= Beginning of Section =
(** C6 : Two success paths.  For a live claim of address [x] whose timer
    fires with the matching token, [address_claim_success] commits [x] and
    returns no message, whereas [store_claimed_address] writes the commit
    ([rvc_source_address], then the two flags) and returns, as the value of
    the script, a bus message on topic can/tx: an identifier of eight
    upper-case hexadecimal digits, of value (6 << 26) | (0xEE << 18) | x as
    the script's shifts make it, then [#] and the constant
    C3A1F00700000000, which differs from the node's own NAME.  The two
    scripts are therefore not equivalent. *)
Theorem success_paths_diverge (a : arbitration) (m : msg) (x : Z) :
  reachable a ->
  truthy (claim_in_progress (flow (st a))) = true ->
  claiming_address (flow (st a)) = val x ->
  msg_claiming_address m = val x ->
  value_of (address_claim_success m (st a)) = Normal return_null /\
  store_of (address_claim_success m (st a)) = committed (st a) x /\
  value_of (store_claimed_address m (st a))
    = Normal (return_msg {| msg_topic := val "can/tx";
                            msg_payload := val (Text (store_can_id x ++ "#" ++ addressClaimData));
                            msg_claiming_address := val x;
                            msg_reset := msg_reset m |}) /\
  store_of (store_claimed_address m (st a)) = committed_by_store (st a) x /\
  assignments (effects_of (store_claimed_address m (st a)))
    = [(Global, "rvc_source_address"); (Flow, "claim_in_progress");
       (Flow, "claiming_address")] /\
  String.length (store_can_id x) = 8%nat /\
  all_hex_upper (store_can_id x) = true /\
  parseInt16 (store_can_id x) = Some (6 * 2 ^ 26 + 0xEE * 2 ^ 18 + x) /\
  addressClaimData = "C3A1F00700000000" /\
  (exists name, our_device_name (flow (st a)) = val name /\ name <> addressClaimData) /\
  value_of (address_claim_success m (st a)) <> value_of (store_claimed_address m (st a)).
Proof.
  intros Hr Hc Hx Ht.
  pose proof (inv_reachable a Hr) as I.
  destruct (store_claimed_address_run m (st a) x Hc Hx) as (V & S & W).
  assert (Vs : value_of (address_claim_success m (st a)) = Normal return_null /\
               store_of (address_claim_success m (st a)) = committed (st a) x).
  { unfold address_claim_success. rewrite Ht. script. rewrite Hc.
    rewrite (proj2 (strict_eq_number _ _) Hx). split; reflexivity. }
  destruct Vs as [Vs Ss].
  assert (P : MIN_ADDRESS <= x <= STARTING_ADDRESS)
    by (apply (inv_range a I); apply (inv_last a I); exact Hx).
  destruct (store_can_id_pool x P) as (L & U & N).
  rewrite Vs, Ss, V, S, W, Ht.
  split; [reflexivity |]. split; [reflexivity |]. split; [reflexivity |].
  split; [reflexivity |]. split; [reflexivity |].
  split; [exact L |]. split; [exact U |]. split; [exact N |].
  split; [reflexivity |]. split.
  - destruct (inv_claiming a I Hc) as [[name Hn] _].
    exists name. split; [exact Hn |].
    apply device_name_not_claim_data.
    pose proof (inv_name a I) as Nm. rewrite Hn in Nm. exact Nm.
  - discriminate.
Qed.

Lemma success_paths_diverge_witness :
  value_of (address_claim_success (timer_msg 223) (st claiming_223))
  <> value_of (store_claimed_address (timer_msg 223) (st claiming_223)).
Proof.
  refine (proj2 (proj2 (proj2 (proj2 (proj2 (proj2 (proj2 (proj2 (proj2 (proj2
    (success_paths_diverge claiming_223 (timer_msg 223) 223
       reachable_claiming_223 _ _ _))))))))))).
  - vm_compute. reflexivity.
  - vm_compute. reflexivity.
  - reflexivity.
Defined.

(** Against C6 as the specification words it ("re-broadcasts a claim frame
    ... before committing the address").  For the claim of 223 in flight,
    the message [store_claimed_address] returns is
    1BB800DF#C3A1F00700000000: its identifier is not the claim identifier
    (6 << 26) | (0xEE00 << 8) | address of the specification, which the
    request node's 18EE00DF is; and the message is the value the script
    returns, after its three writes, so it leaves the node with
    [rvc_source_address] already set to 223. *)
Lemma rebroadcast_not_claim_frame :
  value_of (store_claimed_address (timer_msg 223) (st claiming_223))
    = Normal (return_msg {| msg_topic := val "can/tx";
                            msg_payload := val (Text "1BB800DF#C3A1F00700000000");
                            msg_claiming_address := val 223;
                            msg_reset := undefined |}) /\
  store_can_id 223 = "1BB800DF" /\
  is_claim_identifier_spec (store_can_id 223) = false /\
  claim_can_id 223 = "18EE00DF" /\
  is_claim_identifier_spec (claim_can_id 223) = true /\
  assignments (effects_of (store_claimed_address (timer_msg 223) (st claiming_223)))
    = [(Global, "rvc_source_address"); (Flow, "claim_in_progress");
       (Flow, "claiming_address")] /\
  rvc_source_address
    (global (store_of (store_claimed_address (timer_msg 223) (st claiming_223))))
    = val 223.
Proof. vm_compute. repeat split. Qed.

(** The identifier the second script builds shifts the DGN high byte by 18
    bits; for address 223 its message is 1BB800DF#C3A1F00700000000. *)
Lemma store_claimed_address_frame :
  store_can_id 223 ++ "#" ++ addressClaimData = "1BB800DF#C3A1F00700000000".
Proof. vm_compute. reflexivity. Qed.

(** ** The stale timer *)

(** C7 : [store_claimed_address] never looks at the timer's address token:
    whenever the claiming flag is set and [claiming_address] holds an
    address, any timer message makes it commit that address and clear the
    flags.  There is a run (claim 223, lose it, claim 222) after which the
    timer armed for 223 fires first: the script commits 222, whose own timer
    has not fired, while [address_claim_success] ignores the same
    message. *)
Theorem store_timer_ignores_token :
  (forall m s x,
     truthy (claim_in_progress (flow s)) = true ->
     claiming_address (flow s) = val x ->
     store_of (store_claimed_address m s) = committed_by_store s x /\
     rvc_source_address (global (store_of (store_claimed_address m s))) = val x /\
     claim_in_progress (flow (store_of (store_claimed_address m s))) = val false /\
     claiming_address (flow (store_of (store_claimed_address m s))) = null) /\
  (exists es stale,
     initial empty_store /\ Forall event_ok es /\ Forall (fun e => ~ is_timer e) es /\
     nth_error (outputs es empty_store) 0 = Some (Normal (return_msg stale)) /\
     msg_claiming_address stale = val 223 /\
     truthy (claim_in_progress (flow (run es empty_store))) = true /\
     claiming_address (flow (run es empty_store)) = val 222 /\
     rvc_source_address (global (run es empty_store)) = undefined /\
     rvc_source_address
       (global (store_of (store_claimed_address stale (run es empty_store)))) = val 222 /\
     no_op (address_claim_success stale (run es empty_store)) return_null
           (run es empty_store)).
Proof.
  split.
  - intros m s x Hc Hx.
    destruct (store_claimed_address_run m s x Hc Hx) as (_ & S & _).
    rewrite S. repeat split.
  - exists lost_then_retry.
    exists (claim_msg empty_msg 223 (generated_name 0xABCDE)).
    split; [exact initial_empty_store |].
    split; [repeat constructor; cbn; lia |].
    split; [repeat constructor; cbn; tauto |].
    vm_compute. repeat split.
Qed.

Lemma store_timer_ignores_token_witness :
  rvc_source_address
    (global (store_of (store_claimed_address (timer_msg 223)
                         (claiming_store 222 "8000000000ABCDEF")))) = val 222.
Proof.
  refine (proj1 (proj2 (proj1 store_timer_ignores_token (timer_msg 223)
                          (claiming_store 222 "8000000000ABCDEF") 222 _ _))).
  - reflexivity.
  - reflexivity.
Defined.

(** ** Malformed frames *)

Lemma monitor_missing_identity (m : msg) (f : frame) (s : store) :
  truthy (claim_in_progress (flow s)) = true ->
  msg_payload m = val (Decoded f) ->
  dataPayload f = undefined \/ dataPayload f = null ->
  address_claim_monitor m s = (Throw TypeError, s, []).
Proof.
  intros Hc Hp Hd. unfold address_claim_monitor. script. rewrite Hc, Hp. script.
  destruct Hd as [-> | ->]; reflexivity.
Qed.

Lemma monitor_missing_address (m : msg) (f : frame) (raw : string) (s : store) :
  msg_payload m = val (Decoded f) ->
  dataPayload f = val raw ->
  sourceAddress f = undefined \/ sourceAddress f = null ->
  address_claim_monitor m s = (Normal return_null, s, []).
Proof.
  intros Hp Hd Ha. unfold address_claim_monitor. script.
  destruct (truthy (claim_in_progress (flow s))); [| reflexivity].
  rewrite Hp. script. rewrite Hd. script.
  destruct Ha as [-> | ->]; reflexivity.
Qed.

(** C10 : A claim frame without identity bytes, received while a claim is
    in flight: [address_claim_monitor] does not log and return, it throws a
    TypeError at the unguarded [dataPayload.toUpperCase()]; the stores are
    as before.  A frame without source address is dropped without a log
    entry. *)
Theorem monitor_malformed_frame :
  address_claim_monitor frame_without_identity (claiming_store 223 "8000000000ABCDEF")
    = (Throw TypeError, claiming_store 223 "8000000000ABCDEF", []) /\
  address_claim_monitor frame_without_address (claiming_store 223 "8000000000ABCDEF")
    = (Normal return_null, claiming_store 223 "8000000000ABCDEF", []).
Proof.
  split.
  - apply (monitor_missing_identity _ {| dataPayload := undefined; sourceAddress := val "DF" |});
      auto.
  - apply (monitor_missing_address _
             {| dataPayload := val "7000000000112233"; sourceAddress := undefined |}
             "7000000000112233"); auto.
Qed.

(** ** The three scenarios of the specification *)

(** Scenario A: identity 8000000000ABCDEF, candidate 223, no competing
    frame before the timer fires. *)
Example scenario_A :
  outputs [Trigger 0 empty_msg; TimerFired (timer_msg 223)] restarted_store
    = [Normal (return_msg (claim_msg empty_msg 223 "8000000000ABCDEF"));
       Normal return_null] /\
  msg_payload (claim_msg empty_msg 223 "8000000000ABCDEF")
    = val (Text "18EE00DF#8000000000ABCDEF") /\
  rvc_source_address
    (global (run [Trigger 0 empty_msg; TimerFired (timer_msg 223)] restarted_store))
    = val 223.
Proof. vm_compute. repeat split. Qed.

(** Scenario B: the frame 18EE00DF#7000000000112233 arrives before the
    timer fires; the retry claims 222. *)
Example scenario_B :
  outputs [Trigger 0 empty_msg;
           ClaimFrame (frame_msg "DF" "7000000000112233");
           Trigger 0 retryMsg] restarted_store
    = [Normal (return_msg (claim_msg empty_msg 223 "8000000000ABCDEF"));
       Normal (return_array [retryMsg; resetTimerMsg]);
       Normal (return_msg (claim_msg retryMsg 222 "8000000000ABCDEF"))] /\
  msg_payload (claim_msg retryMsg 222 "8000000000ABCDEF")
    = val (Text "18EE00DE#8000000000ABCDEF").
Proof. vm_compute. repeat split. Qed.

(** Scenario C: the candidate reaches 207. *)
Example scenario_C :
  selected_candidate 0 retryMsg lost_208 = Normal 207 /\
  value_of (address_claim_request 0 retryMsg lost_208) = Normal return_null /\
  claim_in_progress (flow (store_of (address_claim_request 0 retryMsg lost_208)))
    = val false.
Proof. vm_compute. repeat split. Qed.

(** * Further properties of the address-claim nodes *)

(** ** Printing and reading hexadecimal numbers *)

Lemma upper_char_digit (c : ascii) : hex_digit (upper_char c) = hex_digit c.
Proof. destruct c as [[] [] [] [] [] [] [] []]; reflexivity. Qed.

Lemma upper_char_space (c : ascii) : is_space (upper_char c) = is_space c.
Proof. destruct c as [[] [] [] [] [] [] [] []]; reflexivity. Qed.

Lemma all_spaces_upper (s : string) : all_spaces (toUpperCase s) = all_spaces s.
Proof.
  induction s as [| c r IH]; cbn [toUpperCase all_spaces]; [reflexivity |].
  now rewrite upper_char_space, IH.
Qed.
= End of Section =
- _PROBLEM DETAILS_:
In the entries above, copy each line that contains the string "after".

- _ANSWER SECTION_:
    returns, after its three writes, so it leaves the node with
    flags.  There is a run (claim 223, lose it, claim 222) after which the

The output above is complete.